Un ejemplo de ello lo encontramos en Fray Servando Teresa de Mier (México, 1763-1827), quien en el 1794 en un sermón niega la tradición popular de la Virgen de Guadalupe de México y afirma la predicación del Evangelio en América no por los españoles, sino antes de ellos por Santo Tomé. A Mier le dolían las preferencias por los “gachupines” (españoles establecidos en América); amaba su tierra. Y así como España se inventó a su Santiago Apóstol en la Reconquista, él se inventó Santo Tomé como el evangelizador de América antes de la llegada de los españoles. De esta manera, los americanos no debían a los españoles ni la fe.

Entre las obras de Fray Servando Teresa de Mier destacan: Historia de la revolución de la Nueva España (Londres, 1813) y Cartas de un americano al español (1811-1812).

La independencia americana es obra, pues, de la aristocracia criolla americana, descendiente de los conquistadores y de los ricos encomenderos. Ella fue la que impulsó la revolución contra la burguesía burocrática peninsular que monopolizaba el poder en América. Los criollos no podían obtener más cargos públicos que los del Cabildo. Los criollos llenaban las universidades americanas, donde leían y se ilustraban. Detentaban también gran parte de la riqueza del suelo.

Solo México tuvo una revolución de origen popular, provinciano y con apoyo indígena, aunque fracasó realmente hasta la venida del organizador aristócrata Iturbide.

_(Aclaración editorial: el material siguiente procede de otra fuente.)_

Lemma connection_acks_witness :
  exists c' nw, segment_received sample_server sample_syn = Ok c' /\ nw <> []
    /\ segments_out c' = segments_out sample_server ++ nw
    /\ Forall (fun out => ack (header out) = true
         /\ TCPHeader.ackno (header out) = wrap (abs_ack_no (receiver_ c')) (mkWrappingInt32 7)
         /\ win (header out) = Z.min (window_size (receiver_ c')) 65535) nw.
Proof.
  apply (connection_acks [x61; x62] (mkWrappingInt32 7) (sample_cfg 100) sample_server [] [] ∅ false sample_syn 0);
    [split; cbn; lia|apply sample_cfg_ok; lia|apply reach_new| |reflexivity|reflexivity|reflexivity|reflexivity].
  split; [cbn; lia|]. left. split; [apply sample_segments_carry|].
  split; [vm_compute; discriminate|vm_compute; discriminate].
Defined.

(** How a connection is reset: a segment with the RST flag (except while
    listening, where it is dropped) ends it at once, without an answer; and a
    tick that makes a ninth consecutive retransmission ends it and queues one
    segment with the RST flag.  Either way both streams are in error and the
    connection is in the state RESET. *)
Theorem connection_reset (S : list byte) (pisn : WrappingInt32) (cfg : TCPConfig) (c : TCPConnection)
    (hist dlv : list byte) (rcv : gset Z) (fn : bool) (seg : TCPSegment) (ms : Z) (s : TCPSender) :
  wi_ok pisn -> cfg_ok S cfg -> reach S pisn cfg c hist dlv rcv fn ->
  (rst (header seg) = true ->
   if ignored c seg then segment_received c seg = Ok c else
   exists c', segment_received c seg = Ok c' /\ state_eqb (state c') (of_state RESET) = true
     /\ segments_out c' = segments_out c)
  /\ (TCPSender.tick (sender_ c) ms = Ok s -> MAX_RETX_ATTEMPTS < consecutive_retransmissions s ->
      exists c' out, tick c ms = Ok c' /\ state_eqb (state c') (of_state RESET) = true
        /\ segments_out c' = segments_out c ++ [out] /\ rst (header out) = true).
Proof.
  intros Hp Hcfg H. apply reach_cinv in H as [H <-]; [|done..]. split.
  - intros Hrst. unfold segment_received. fold (ignored c seg). destruct (ignored c seg); [done|].
    rewrite Hrst. eexists. split_and!; [done| |done]. apply state_eqb_eq. done.
  - intros Es Hgt. destruct (cinv_tick S pisn Hp _ _ _ _ _ ms Hcfg H) as (s' & c' & Es' & E & _ & Hc).
    rewrite Es in Es'. injection Es' as <-.
    destruct (Z.ltb_spec MAX_RETX_ATTEMPTS (consecutive_retransmissions s)); [|lia].
    destruct Hc as (_ & Hst & out & Ho & Hr). exists c', out. by split_and!.
Qed.

Definition sample_rst : TCPSegment :=
  mkTCPSegment (set_rst true (set_seqno (mkWrappingInt32 7) tcp_header_default)) empty_buffer.

(** A client whose SYN was retransmitted eight times. *)
Fixpoint tick_times (n : nat) (c : TCPConnection) : res TCPConnection :=
  match n with
  | O => Ok c
  | S n => c' ← tick c 1000000; if active c' then tick_times n c' else Fail RuntimeError
  end.

Lemma tick_times_reach S pisn cfg hist dlv rcv fn n : forall c c',
  reach S pisn cfg c hist dlv rcv fn -> active c = true -> tick_times n c = Ok c' ->
  reach S pisn cfg c' hist dlv rcv fn.
Proof.
  induction n as [|n IH]; intros c c' H Ha E; cbn [tick_times] in E; [by injection E as <-|].
  apply bind_Ok in E as (c1 & E1 & E). destruct (active c1) eqn:Ha1; [|done].
  apply (IH c1); try done. by eapply reach_tick.
Qed.

Definition or_server (r : res TCPConnection) : TCPConnection :=
  match r with Ok c => c | Fail _ => sample_server end.
Definition sample_client : TCPConnection := Eval vm_compute in or_server (connect (new (sample_cfg 7) 0)).
Definition sample_tired : TCPConnection := Eval vm_compute in or_server (tick_times 8 sample_client).
Definition sample_tired_sender : TCPSender := Eval vm_compute in
  or_else (TCPSender.tick (sender_ sample_tired) 1000000) (sender_ sample_tired).

Lemma sample_tired_reach : reach [x61; x62] (mkWrappingInt32 100) (sample_cfg 7) sample_tired [] [] ∅ false.
Proof.
  apply (tick_times_reach _ _ _ _ _ _ _ 8 sample_client); [|reflexivity|vm_compute; reflexivity].
  eapply reach_connect; [apply (reach_new _ _ _ 0)|reflexivity|vm_compute; reflexivity].
Qed.

Lemma connection_reset_witness :
  (exists c', segment_received sample_tired sample_rst = Ok c' /\ state_eqb (state c') (of_state RESET) = true
     /\ segments_out c' = segments_out sample_tired)
  /\ (exists c' out, tick sample_tired 1000000 = Ok c' /\ state_eqb (state c') (of_state RESET) = true
        /\ segments_out c' = segments_out sample_tired ++ [out] /\ rst (header out) = true).
Proof.
  destruct (connection_reset [x61; x62] (mkWrappingInt32 100) (sample_cfg 7) sample_tired [] [] ∅ false sample_rst
    1000000 sample_tired_sender) as [H1 H2];
    [split; cbn; lia|apply sample_cfg_ok; lia|apply sample_tired_reach|].
  split; [exact (H1 eq_refl)|]. apply H2; [vm_compute; reflexivity|vm_compute; reflexivity].
Defined.

(** A connection in CLOSING, whose own FIN (and possibly data) is still
    unacknowledged, is ended by the lingering timer alone: when no segment
    has come for ten timeouts a tick makes it inactive although bytes are in
    flight. *)
Theorem closing_abandons_data (S : list byte) (pisn : WrappingInt32) (cfg : TCPConfig) (c : TCPConnection)
    (hist dlv : list byte) (rcv : gset Z) (fn : bool) (ms : Z) (s : TCPSender) :
  wi_ok pisn -> cfg_ok S cfg -> TCPConnection.reach S pisn cfg c hist dlv rcv fn ->
  state_eqb (TCPConnection.state c) (of_state CLOSING) = true ->
  10 * rt_timeout cfg <= time_since_last_segment_received c + ms < M64 ->
  TCPSender.tick (sender_ c) ms = Ok s -> consecutive_retransmissions s <= MAX_RETX_ATTEMPTS ->
  exists c', TCPConnection.tick c ms = Ok c' /\ active c' = false
    /\ TCPConnection.bytes_in_flight c' = TCPConnection.bytes_in_flight c
    /\ TCPConnection.bytes_in_flight c' <> 0.
Proof.
  intros Hp Hcfg H Hst Hms Es Hret. apply reach_cinv in H as [H Ec]; [|done..]. rewrite <-Ec in *.
  apply state_eqb_eq in Hst.
  assert (TCPSender.state (sender_ c) = TCPSender.kFinSent /\ TCPReceiver.state (receiver_ c) = TCPReceiver.kFinRecv
    /\ linger_after_stream_finish_ c = true) as (Hs & Hr & Hl).
  { unfold TCPConnection.state, summary, sender_summary, receiver_summary in Hst.
    destruct (TCPSender.state (sender_ c)), (TCPReceiver.state (receiver_ c)), (active c),
      (linger_after_stream_finish_ c); cbn in Hst; try discriminate Hst; done. }
  assert (bytes_in_flight_ (sender_ c) <> 0) as Hbf.
  { unfold TCPSender.state in Hs. repeat case_match; try discriminate Hs.
    match goal with E : negb (_ =? 0) = true |- _ => apply negb_true_iff, Z.eqb_neq in E; done end. }
  assert (bytes_in_flight_ s = bytes_in_flight_ (sender_ c)) as Hsame.
  { unfold TCPSender.tick in Es. repeat case_match; by simplify_eq/=. }
  assert (0 <= rt_timeout (cfg_ c)) by apply Hcfg.
  destruct (cinv_tick S pisn Hp _ _ _ _ _ ms Hcfg H) as (s' & c' & Es' & E & _ & Hc').
  rewrite Es in Es'. injection Es' as <-. exists c'. split; [done|].
  unfold TCPConnection.tick in E. cbn [sender_ set_ms] in E. rewrite Es in E. cbn [mbind res_bind] in E.
  cbn [sender_ set_sender] in E. destruct (Z.ltb_spec MAX_RETX_ATTEMPTS (consecutive_retransmissions s)); [lia|].
  unfold time_since_last_segment_received in Hms.
  unfold try_clean_shutdown in E. cbn [linger_after_stream_finish_ set_sender set_ms receiver_ cfg_ ms_since_last_recv_] in E.
  rewrite Hl, Hr, u64_small in E by lia. rewrite bool_decide_true in E by done.
  destruct (Z.leb_spec (10 * rt_timeout (cfg_ c)) (ms_since_last_recv_ c + ms)); [|lia]. cbn [andb orb] in E.
  unfold enqueue_segments in E. apply bind_Ok in E as ([q out] & _ & [= <-]).
  unfold active, TCPConnection.bytes_in_flight, TCPSender.bytes_in_flight. cbn. by rewrite Hsame.
Qed.

(** A client that sent its FIN and then got the server's FIN, which does not
    acknowledge it. *)
Definition closing_syn_ack : TCPSegment :=
  mkTCPSegment (set_win 8 (set_ackno (mkWrappingInt32 8) (set_ack true
    (set_syn true (set_seqno (mkWrappingInt32 100) tcp_header_default))))) empty_buffer.
Definition closing_fin : TCPSegment :=
  mkTCPSegment (set_win 8 (set_ackno (mkWrappingInt32 8) (set_ack true
    (set_fin true (set_seqno (mkWrappingInt32 101) tcp_header_default))))) empty_buffer.
Definition closing_client1 : TCPConnection := Eval vm_compute in
  or_server (TCPConnection.segment_received sample_client closing_syn_ack).
Definition closing_client2 : TCPConnection := Eval vm_compute in or_server (end_input_stream closing_client1).
Definition closing_client : TCPConnection := Eval vm_compute in
  or_server (TCPConnection.segment_received closing_client2 closing_fin).
Definition closing_sender : TCPSender := Eval vm_compute in
  or_else (TCPSender.tick (sender_ closing_client) 10000) (sender_ closing_client).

El indígena americano no fue, pues, el motor directo de la independencia en el siglo XIX. El indio estaba a veces más de parte de los peninsulares que de los criollos, que eran sus opresores inmediatos.

Haia fuerzas políticas, sociales y económicas que estaban impulsando a la rebelión en América; el liberalismo de la literatura neoclásica era muy fuerte. Pero también es verdad que fue la invasión napoleónica en España, la debilidad del rey español frente a la astucia de Napoleón y la proclamación en España de Juntas de Defensa Nacional, lo que precipitó la independencia en América.

Carácter disperso y prematuro de la independencia

Como escribe Francis Ayala (El País 1985): La independencia de las colonias españolas tuvo carácter temprano y su modalidad fue fragmentaria, en contraste con el caso portugués. La Independencia americana se produjo con una creciente dispersión centrífuga y con una fuerte reacción antiespañola. Si contemplamos el mapa del continente americano, salta a la vista que la extensión territorial del Brasil es equiparable a la del conjunto de países de lengua española. Mientras Brasil tras la independencia se constituyó en nación, el resto de las colonias españolas formaron un mosaico abigarrado de naciones en lucha por las fronteras.

Es interesante ver la causa por la que Brasil surge como un cuerpo político unido desde un principio, pese a sus desniveles internos de todo tipo, mientras que los países de habla española se encuentran divididos en multitud de Estados, varios de ellos apenas viables, o no viables en absoluto. El contraste es chocante y ha de tener una causa histórica.

El punto de partida del hecho se encuentra en la invasión de la Península Ibérica por las fuerzas de Napoleón Bonaparte. Los datos de la historia informan que, para finales de 1807, y antes del avance de las tropas francesas, el rey regente de Portugal, Juan VI, había decidido huir hacia las costas americanas. Al año siguiente lo hallamos instalado en su corte en Río de Janeiro, gobernando el país bajo el título de Imperio, luego Reino Unido de Portugal y Brasil. Una vez pasada en Europa la tormenta napoleónica, volverá el rey Don Juan a Lisboa en el 1821, pero dejando en Brasil como regente a su hijo Don Pedro.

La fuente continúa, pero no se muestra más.